Prompt:
From the entries below, please output exactly the lines starting at the one containing "intros [Hid Hold]. unfold podcast_by_id." and ending at the one containing "split; [|exact Hold].", both included.

---- Material to process

Lemma repeat_on_conflict_cache (P : Cache -> Prop) n reload_f f podcast env :
  (∀ p, keeps_cache (reload_f p)) ->
  (∀ p env1, P (cache env1) -> P (cache (f p env1).2)) ->
  P (cache env) -> P (cache (repeat_on_conflict n reload_f f podcast env).2).
Proof.
  intros Hreload Hf. revert podcast env.
  induction n as [|n IH]; intros podcast env HP; cbn; [exact HP|].
  specialize (Hf podcast env HP).
  destruct (f podcast env) as [[[]|e] env1]; cbn in Hf |- *; [exact Hf|].
  destruct (is_ResourceConflict e); [|exact Hf].
  destruct podcast as [p|]; [|exact Hf].
  rewrite run_bind. specialize (Hreload p env1).
  destruct (reload_f p env1) as [[fresh|e'] env2]; cbn in Hreload |- *.
  - apply IH. by rewrite Hreload.
  - by rewrite Hreload.
Qed.

Lemma no_refused_keys_update_additional_data podcast twitter' env :
  no_refused_keys (cache env) ->
  no_refused_keys (cache (update_additional_data podcast twitter' env).2).
Proof.
  unfold update_additional_data. apply repeat_on_conflict_cache.
  - intros p. apply keeps_cache_podcast_by_id_uncached.
  - intros [p|] env1 HP; cbn; [|exact HP]. rewrite run_bind.
    pose proof (keeps_cache_Podcast_save
      {| podcast_id := podcast_id p; rev := rev p; title := title p;
         description := description p; twitter := twitter';
         related_podcasts := related_podcasts p |} env1) as Hsave.
    destruct (Podcast_save _ env1) as [[[]|e] env2]; cbn in Hsave |- *.
    + apply no_refused_keys_clear.
    + by rewrite Hsave.
Qed.

Lemma keeps_cache_update_related_podcasts podcast related :
  keeps_cache (update_related_podcasts podcast related).
Proof.
  intros env. unfold update_related_podcasts.
  apply (repeat_on_conflict_cache (fun c => c = cache env)); [| |reflexivity].
  - intros p. apply keeps_cache_podcast_by_id_uncached.
  - intros [p|] env1 HP; cbn; [|exact HP].
    case_decide; [exact HP|]. by rewrite keeps_cache_Podcast_save.
Qed.


Lemma view_run v k env :
  view v k env = (Ok (rows_of (db env) v k), asked (ViewRequest v [k]) env).
Proof. reflexivity. Qed.

Lemma view_keys_run v ks env :
  view_keys v ks env
  = (Ok (ks ≫= rows_of (db env) v), asked (ViewRequest v ks) env).
Proof. reflexivity. Qed.

Lemma get_single_result_no_row {A} v k (wrapper : Row -> Result (option A)) env :
  index (db env) v k = [] ->
  get_single_result v k wrapper env = (Ok None, asked (ViewRequest v [k]) env).
Proof.
  intros Hrows. unfold get_single_result. rewrite run_bind, view_run.
  unfold rows_of. by rewrite Hrows.
Qed.

Lemma get_single_result_one_row {A} v k (wrapper : Row -> Result (option A)) env rk i :
  index (db env) v k = [(rk, i)] ->
  get_single_result v k wrapper env
  = (wrapper {| key := rk; id := i; doc := docs (db env) !! i |},
     asked (ViewRequest v [k]) env).
Proof.
  intros Hrows. unfold get_single_result. rewrite run_bind, view_run.
  unfold rows_of. by rewrite Hrows.
Qed.



Lemma notify_ok o env : (notify o env).1 = Ok tt.
Proof. unfold notify. by destruct (needs_update o). Qed.







(** *** Search *)

(** C9. When the request to the search index fails, [search] returns the
    empty list and the total zero, and raises nothing. *)
Theorem search_backend_unreachable q offset num_results env :
  lucene (db env) (lucene_query ["title"; "description"] q) num_results offset
    = Raise RequestFailed ->
  (search_uncached (q, offset, num_results) env).1 = Ok ([], 0%nat)
  ∧ (cold (q, offset, num_results) (cached_search (cache env)) ->
     (search q offset num_results env).1 = Ok ([], 0%nat)).
Proof.
  intros Hdown.
  assert (Hbody : (search_uncached (q, offset, num_results) env).1 = Ok ([], 0%nat)).
  { unfold search_uncached. destruct (String.eqb q ""); [reflexivity|].
    cbv zeta. unfold try_except. rewrite run_bind.
    unfold db_search. rewrite run_bind. unfold log_request, modify.
    rewrite run_bind. unfold gets. cbn [db]. rewrite Hdown.
    rewrite run_bind. reflexivity. }
  split; [exact Hbody|].
  intros Hc. unfold search.
  edestruct (cache_result_miss (60 * 60) cached_search store_search
               search_uncached (q, offset, num_results) env) as (-> & _).
  - by apply table_get_cold.
  - exact Hbody.
Qed.

(** *** Groups *)

Lemma get_podcast_by_id_finds pg p :
  p ∈ podcasts pg ->
  ∃ p', get_podcast_by_id pg (Single (AStr (get_id p))) = Some p'
        ∧ p' ∈ podcasts pg ∧ get_id p' = get_id p.
Proof.
  unfold get_podcast_by_id. intros Hin.
  destruct (List.find _ (podcasts pg)) as [p'|] eqn:Hfind.
  - exists p'. split; [reflexivity|].
    apply find_some in Hfind as [Hin' Hk]. split; [by apply list_elem_of_In|].
    apply bool_decide_eq_true in Hk. congruence.
  - exfalso. apply list_elem_of_In in Hin.
    pose proof (find_none _ _ Hfind p Hin) as Hno. cbn in Hno.
    by rewrite bool_decide_eq_true_2 in Hno.
Qed.

Lemma _wrap_podcast_group_podcast res o :
  _wrap_podcast_group res = Ok (Some o) -> is_podcast o = true.
Proof.
  unfold _wrap_podcast_group. intros Hw.
  destruct (doc res) as [[p|g|t]|]; cbv zeta in Hw; simplify_eq; try done.
  all: destruct (get_podcast_by_id _ _); by simplify_eq/=.
Qed.

Lemma _wrap_podcast_group_key1_podcast res o :
  _wrap_podcast_group_key1 res = Ok (Some o) -> is_podcast o = true.
Proof.
  unfold _wrap_podcast_group_key1. intros Hw.
  destruct (doc res) as [[p|g|t]|]; simplify_eq; try done.
  all: destruct (key_item1 (key res)); cbv zeta in Hw; simplify_eq.
  all: destruct (get_podcast_by_id _ _); by simplify_eq/=.
Qed.

Lemma get_single_result_wrapped {A} v k (wrapper : Row -> Result (option A)) env a :
  (get_single_result v k wrapper env).1 = Ok (Some a) ->
  ∃ row, wrapper row = Ok (Some a).
Proof.
  unfold get_single_result. rewrite run_bind, view_run.
  destruct (rows_of (db env) v k) as [|row [|row' rows]]; cbn; try done.
  intros Hw. by exists row.
Qed.

Lemma podcast_by_id_uncached_podcast i env o :
  (podcast_by_id_uncached i env).1 = Ok (Some o) -> is_podcast o = true.
Proof.
  unfold podcast_by_id_uncached. destruct (truthy i); cbn [negb]; [|done].
  rewrite run_bind.
  destruct (get_single_result _ _ _ env) as [[[o'|]|e] env'] eqn:Hg; cbn; try done.
  rewrite run_bind. pose proof (notify_ok o' env') as Hn.
  destruct (notify o' env') as [[[]|e] env'']; cbn in Hn |- *; try done.
  intros [= <-].
  destruct (get_single_result_wrapped "podcasts/by_id" (Single i) _wrap_podcast_group
              env o') as [row Hrow]; [by rewrite Hg|].
  by apply _wrap_podcast_group_podcast in Hrow.
Qed.

Lemma podcast_for_oldid_uncached_podcast i env o :
  (podcast_for_oldid_uncached i env).1 = Ok (Some o) -> is_podcast o = true.
Proof.
  assert (Hgo : ∀ n,
    (Py.bind (get_single_result "podcasts/by_oldid" (Single (AInt n))
                _wrap_podcast_group_key1)
       (fun podcast => match podcast with
                       | None => ret None
                       | Some p => let* _ := notify p in ret (Some p)
                       end) env).1 = Ok (Some o) -> is_podcast o = true).
  { intros n. rewrite run_bind.
    destruct (get_single_result _ _ _ env) as [[[o'|]|e] env'] eqn:Hg; cbn; try done.
    rewrite run_bind. pose proof (notify_ok o' env') as Hn.
    destruct (notify o' env') as [[[]|e] env'']; cbn in Hn |- *; try done.
    intros [= <-].
    destruct (get_single_result_wrapped "podcasts/by_oldid" (Single (AInt n))
                _wrap_podcast_group_key1 env o') as [row Hrow]; [by rewrite Hg|].
    by apply _wrap_podcast_group_key1_podcast in Hrow. }
  unfold podcast_for_oldid_uncached. destruct i as [|n|s]; [done| |].
  - rewrite run_bind. cbn [long lift]. apply Hgo.
  - rewrite run_bind. cbn [long lift].
    destruct (long_of_str s) as [n|]; [apply Hgo | done].
Qed.

(** *** No group in the cache *)

Lemma table_get_entry {K V} `{EqDecision K} now (k : K) (t : Table K V) v :
  table_get now k t = Some v -> ∃ expiry, (k, (expiry, v)) ∈ t.
Proof.
  unfold table_get.
  destruct (List.find _ t) as [[k' [expiry v']]|] eqn:Hfind; [|done].
  apply find_some in Hfind as [Hin Hk]. apply bool_decide_eq_true in Hk.
  cbn in Hk. subst k'. destruct (_ <? _)%nat; [|done]. intros [= <-].
  exists expiry. by apply list_elem_of_In.
Qed.

Lemma Forall_table_set {K V} `{EqDecision K} (P : K * (nat * V) -> Prop) k e v
    (t : Table K V) :
  P (k, (e, v)) -> Forall P t -> Forall P (table_set k e v t).
Proof.
  intros Hnew Hold. unfold table_set. constructor; [exact Hnew|].
  rewrite Forall_forall in *. intros x Hx.
  apply list_elem_of_In, filter_In in Hx as [Hx _]. by apply Hold, list_elem_of_In.
Qed.

Lemma holds_no_group_clear : holds_no_group clear.
Proof. split; constructor. Qed.

Lemma holds_no_group_podcast_by_id i env :
  holds_no_group (cache env) -> holds_no_group (cache (podcast_by_id i env).2).
Proof.
  intros [Hid Hold]. unfold podcast_by_id.
  destruct (cache_result_cache (60 * 60) cached_podcast_by_id store_podcast_by_id
              podcast_by_id_uncached i env (keeps_cache_podcast_by_id_uncached i))
    as [-> | (v & expiry & Hrun & ->)]; [by split|].
  split; [|exact Hold]. cbn. apply Forall_table_set; [|exact Hid].
  cbn. intros o ->. by apply (podcast_by_id_uncached_podcast i env).
Qed.

Lemma holds_no_group_podcast_for_oldid i env :
  holds_no_group (cache env) -> holds_no_group (cache (podcast_for_oldid i env).2).
Proof.
  intros [Hid Hold]. unfold podcast_for_oldid.
  destruct (cache_result_cache (60 * 60) cached_podcast_for_oldid
              store_podcast_for_oldid podcast_for_oldid_uncached i env
              (keeps_cache_podcast_for_oldid_uncached i))
    as [-> | (v & expiry & Hrun & ->)]; [by split|].
  split; [exact Hid|]. cbn. apply Forall_table_set; [|exact Hold].
  cbn. intros o ->. by apply (podcast_for_oldid_uncached_podcast i env).
Qed.

Lemma holds_no_group_search q offset num_results env :
  holds_no_group (cache env) ->
  holds_no_group (cache (search q offset num_results env).2).
Proof.
  intros [Hid Hold]. unfold search.
  destruct (cache_result_cache (60 * 60) cached_search store_search
              search_uncached (q, offset, num_results) env
              (keeps_cache_search_uncached _))
    as [-> | (v & expiry & Hrun & ->)]; by split.
Qed.

Lemma holds_no_group_update_additional_data podcast twitter' env :
  holds_no_group (cache env) ->
  holds_no_group (cache (update_additional_data podcast twitter' env).2).
Proof.
  unfold update_additional_data. apply repeat_on_conflict_cache.
  - intros p. apply keeps_cache_podcast_by_id_uncached.
  - intros [p|] env1 HP; cbn; [|exact HP]. rewrite run_bind.
    pose proof (keeps_cache_Podcast_save
      {| podcast_id := podcast_id p; rev := rev p; title := title p;
         description := description p; twitter := twitter';
         related_podcasts := related_podcasts p |} env1) as Hsave.
    destruct (Podcast_save _ env1) as [[[]|e] env2]; cbn in Hsave |- *.
    + apply holds_no_group_clear.
    + by rewrite Hsave.
Qed.
Lemma producer_abq_inv (total : Z) (st : driver Abq.abq) :
  total < SizeT.modulus -> driver_inv vbq_of_abq total st ->
  driver_inv vbq_of_abq total (producer_abq st).
Proof.
  intros Htotal [Hinv Hprod Hcons Hle Hbytes]. unfold producer_abq.
  destruct (Z.ltb_spec 0 (dproducer_remaining st)) as [Hpos | Hzero];
    [|constructor; assumption].
  destruct (Abq.abq_queue_get_push_buf (dqueue st)) as [addr pushable] eqn:Hpush.
  rewrite !MIN_min.
  set (count0 := Z.min MAX_BYTES_PER_OP (dproducer_remaining st)).
  set (count := Z.min count0 pushable).
  assert (Hpushable : 0 <= pushable).
  { destruct (abq_lengths _ Hinv) as [Hp _]. rewrite Hpush in Hp.
    injection Hp as _ ->. destruct Hinv as [Hs Hh Ht Hn _].
    revert Hs Hh Ht Hn. abq_cbn. lia. }
  assert (Hc : 0 <= count <= count0 /\ count0 <= dproducer_remaining st)
    by (unfold count, count0, MAX_BYTES_PER_OP; lia).
  destruct (abq_commit_push_spec (dqueue st) (dheap st)
              (firstn (Z.to_nat count)
                      (fill_bytes (dproducer_remaining st) count0))
              count Hinv)
    as (Hinv' & _ & _ & _ & Hnelem & Hcont).
  { rewrite Hpush. cbn [snd]. lia. }
  { rewrite firstn_length_exact by (rewrite fill_bytes_length; lia). lia. }
  rewrite Hpush in Hcont. cbn [fst] in Hcont.
  pose proof Hinv as [_ _ _ Hn _]. revert Hn Hnelem Hcons Hbytes Hcont.
  abq_cbn. intros Hn Hnelem Hcons Hbytes Hcont.
  assert (Hsub : (dproducer_remaining st - count)%sz =
                 dproducer_remaining st - count)
    by (apply wrap_small; unfold SizeT.in_range; lia).
  constructor;
    cbn [dqueue dheap dproducer_remaining dconsumer_remaining];
    try assumption; abq_cbn; try lia.
  rewrite Hcont, Hbytes, Hnelem, fill_bytes_prefix, fill_bytes_app by lia.
  do 2 f_equal. symmetry. unfold SizeT.sub.
  replace (dconsumer_remaining st - Abq.nelem (dqueue st))
    with (dproducer_remaining st) by lia.
  apply wrap_small. unfold SizeT.in_range. lia.
Qed.
(* ===== verification/_CoqProject ===== *)
-Q . S2P
Prelude.v
Go.v
GoTime.v
GoCodec.v
GoText.v
Links.v
Response.v
CaseValidator.v
Http.v
JobQueue.v
WorkerPool.v
QueueProps.v
Redis.v
World.v
ConnPool.v
RedisIndex.v
Index.v
Search.v
DBSpec.v
AsModel.v
Auth.v
Session.v
Account.v
Role.v
Rpc.v
AsSpec.v
TModel.v
THandle.v
Services.v
Proto.v
HandleAccess.v
HandleResources.v
HandleServices.v
HandleFixed.v
TaskSystem.v
TaskSpec.v
TModelProps.v
Scenario.v
IndexProps.v
StoreProps.v
ResponseProps.v
CaseProps.v
AuthProps.v
SessionSpec.v
SessionProps.v
AccountProps.v
RoleProps.v
System.v
GatewayRpc.v
Router.v
Gateway.v
SystemProps.v
GatewaySpec.v
GatewayProps.v
GatewayGuard.v
GatewayScenario.v
Frame.v
SearchProps.v
SearchSpec.v
TaskProps.v
TaskCancel.v
TaskFrame.v
TaskStoreImpl.v
TaskService.v
AgData.v
AgModel.v
Aggregates.v
AgSpec.v
AggHistory.v
AgPlugin.v
AgTask.v
AgBatch.v
AgReset.v
AgTaskProps.v
AgResetProps.v
AgRpc.v
AgRpcProps.v
AgScenario.v
Events.v
EventsProps.v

--------

Exercise solution:
  intros [Hid Hold]. unfold podcast_by_id.
  destruct (cache_result_cache (60 * 60) cached_podcast_by_id store_podcast_by_id
              podcast_by_id_uncached i env (keeps_cache_podcast_by_id_uncached i))
    as [-> | (v & expiry & Hrun & ->)]; [by split|].
  split; [|exact Hold]. cbn. apply Forall_table_set; [|exact Hid].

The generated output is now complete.